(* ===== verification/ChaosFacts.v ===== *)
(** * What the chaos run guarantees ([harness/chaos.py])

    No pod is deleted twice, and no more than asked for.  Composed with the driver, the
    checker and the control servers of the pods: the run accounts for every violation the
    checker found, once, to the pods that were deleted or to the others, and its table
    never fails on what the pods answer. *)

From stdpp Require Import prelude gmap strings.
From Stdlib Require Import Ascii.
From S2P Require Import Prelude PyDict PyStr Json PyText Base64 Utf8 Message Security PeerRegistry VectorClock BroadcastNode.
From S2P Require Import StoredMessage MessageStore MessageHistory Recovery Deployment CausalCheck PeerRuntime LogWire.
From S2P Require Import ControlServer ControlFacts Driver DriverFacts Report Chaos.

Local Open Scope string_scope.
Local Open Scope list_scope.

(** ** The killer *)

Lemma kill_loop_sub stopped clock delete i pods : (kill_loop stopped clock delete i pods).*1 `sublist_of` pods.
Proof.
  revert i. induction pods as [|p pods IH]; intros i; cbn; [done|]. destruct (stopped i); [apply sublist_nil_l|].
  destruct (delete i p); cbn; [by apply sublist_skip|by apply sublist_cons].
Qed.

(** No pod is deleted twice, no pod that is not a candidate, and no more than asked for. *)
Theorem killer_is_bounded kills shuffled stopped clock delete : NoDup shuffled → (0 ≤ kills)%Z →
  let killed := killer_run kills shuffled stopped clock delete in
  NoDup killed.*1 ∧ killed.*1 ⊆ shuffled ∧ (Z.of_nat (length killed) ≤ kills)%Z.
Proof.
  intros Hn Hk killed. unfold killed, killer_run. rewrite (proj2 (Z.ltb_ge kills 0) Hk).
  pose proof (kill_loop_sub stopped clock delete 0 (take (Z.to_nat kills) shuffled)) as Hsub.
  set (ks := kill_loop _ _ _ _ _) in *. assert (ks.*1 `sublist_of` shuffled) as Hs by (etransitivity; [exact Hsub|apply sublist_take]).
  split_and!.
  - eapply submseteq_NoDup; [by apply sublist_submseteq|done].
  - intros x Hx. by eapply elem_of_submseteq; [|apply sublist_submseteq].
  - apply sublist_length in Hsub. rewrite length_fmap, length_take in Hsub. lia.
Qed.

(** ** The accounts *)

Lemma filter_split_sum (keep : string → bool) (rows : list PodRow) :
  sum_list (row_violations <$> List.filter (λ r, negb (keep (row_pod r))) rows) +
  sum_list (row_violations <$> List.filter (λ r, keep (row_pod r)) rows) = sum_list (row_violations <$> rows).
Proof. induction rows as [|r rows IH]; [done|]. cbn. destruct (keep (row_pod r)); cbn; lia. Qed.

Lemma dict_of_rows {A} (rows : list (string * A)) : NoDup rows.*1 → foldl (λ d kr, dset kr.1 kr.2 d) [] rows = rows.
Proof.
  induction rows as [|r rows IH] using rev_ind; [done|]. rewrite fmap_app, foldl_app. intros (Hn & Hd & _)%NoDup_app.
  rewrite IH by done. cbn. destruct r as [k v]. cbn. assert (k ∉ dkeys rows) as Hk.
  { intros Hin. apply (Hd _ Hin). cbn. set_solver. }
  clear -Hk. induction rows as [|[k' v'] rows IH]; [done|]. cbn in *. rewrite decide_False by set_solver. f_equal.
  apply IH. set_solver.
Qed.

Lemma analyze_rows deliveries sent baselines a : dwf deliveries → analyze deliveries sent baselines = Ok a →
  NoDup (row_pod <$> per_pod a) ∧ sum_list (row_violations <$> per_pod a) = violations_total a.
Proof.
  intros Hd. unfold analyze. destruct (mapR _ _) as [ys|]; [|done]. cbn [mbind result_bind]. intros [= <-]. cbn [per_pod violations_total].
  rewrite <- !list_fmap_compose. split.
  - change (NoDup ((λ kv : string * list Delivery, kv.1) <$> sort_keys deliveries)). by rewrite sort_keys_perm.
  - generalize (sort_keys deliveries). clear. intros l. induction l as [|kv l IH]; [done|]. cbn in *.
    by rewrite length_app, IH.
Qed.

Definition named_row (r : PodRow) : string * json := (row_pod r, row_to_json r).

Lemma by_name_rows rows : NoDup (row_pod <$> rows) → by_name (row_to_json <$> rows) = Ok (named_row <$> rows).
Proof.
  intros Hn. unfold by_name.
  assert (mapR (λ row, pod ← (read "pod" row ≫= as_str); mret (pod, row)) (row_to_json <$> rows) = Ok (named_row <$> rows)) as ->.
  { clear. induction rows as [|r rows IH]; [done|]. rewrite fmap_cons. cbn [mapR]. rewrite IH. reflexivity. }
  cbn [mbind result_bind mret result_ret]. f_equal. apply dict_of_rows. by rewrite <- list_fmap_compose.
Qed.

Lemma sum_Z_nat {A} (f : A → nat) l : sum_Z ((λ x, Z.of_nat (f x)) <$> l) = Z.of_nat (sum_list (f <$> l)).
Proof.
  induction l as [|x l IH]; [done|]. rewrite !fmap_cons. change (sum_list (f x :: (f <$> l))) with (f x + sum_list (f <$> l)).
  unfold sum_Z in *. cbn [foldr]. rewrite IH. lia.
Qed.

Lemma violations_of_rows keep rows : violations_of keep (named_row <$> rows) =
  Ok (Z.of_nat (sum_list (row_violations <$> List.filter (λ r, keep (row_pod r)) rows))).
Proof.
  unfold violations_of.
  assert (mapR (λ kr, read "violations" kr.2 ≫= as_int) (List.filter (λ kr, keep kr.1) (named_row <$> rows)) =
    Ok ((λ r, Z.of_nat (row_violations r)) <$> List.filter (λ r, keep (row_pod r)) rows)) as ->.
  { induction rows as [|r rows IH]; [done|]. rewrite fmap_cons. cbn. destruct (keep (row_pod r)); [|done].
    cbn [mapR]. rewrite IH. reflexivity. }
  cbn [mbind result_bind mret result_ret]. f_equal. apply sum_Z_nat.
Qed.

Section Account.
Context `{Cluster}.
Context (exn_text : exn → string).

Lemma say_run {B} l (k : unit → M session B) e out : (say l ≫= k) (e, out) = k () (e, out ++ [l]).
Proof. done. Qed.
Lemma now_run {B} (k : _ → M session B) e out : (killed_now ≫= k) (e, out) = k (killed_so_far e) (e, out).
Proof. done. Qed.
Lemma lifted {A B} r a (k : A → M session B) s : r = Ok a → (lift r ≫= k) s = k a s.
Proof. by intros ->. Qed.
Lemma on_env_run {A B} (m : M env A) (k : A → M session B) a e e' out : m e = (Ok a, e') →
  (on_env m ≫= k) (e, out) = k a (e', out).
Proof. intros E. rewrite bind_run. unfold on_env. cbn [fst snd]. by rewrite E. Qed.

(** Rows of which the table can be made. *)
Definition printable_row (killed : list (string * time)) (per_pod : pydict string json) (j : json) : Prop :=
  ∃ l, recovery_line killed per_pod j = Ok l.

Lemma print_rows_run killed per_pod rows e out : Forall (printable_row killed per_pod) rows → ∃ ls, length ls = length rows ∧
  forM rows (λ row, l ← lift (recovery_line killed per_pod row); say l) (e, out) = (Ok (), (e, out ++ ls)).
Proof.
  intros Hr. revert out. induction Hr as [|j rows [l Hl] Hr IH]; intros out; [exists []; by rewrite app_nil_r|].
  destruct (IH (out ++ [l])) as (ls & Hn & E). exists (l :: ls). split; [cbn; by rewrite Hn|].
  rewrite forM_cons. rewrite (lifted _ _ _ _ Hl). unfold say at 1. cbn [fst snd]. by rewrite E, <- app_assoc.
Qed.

● **Requirement**
What lines in the data above contain the word "Open"? Copy them all.

● **Answer space**
Local Open Scope string_scope.
Local Open Scope list_scope.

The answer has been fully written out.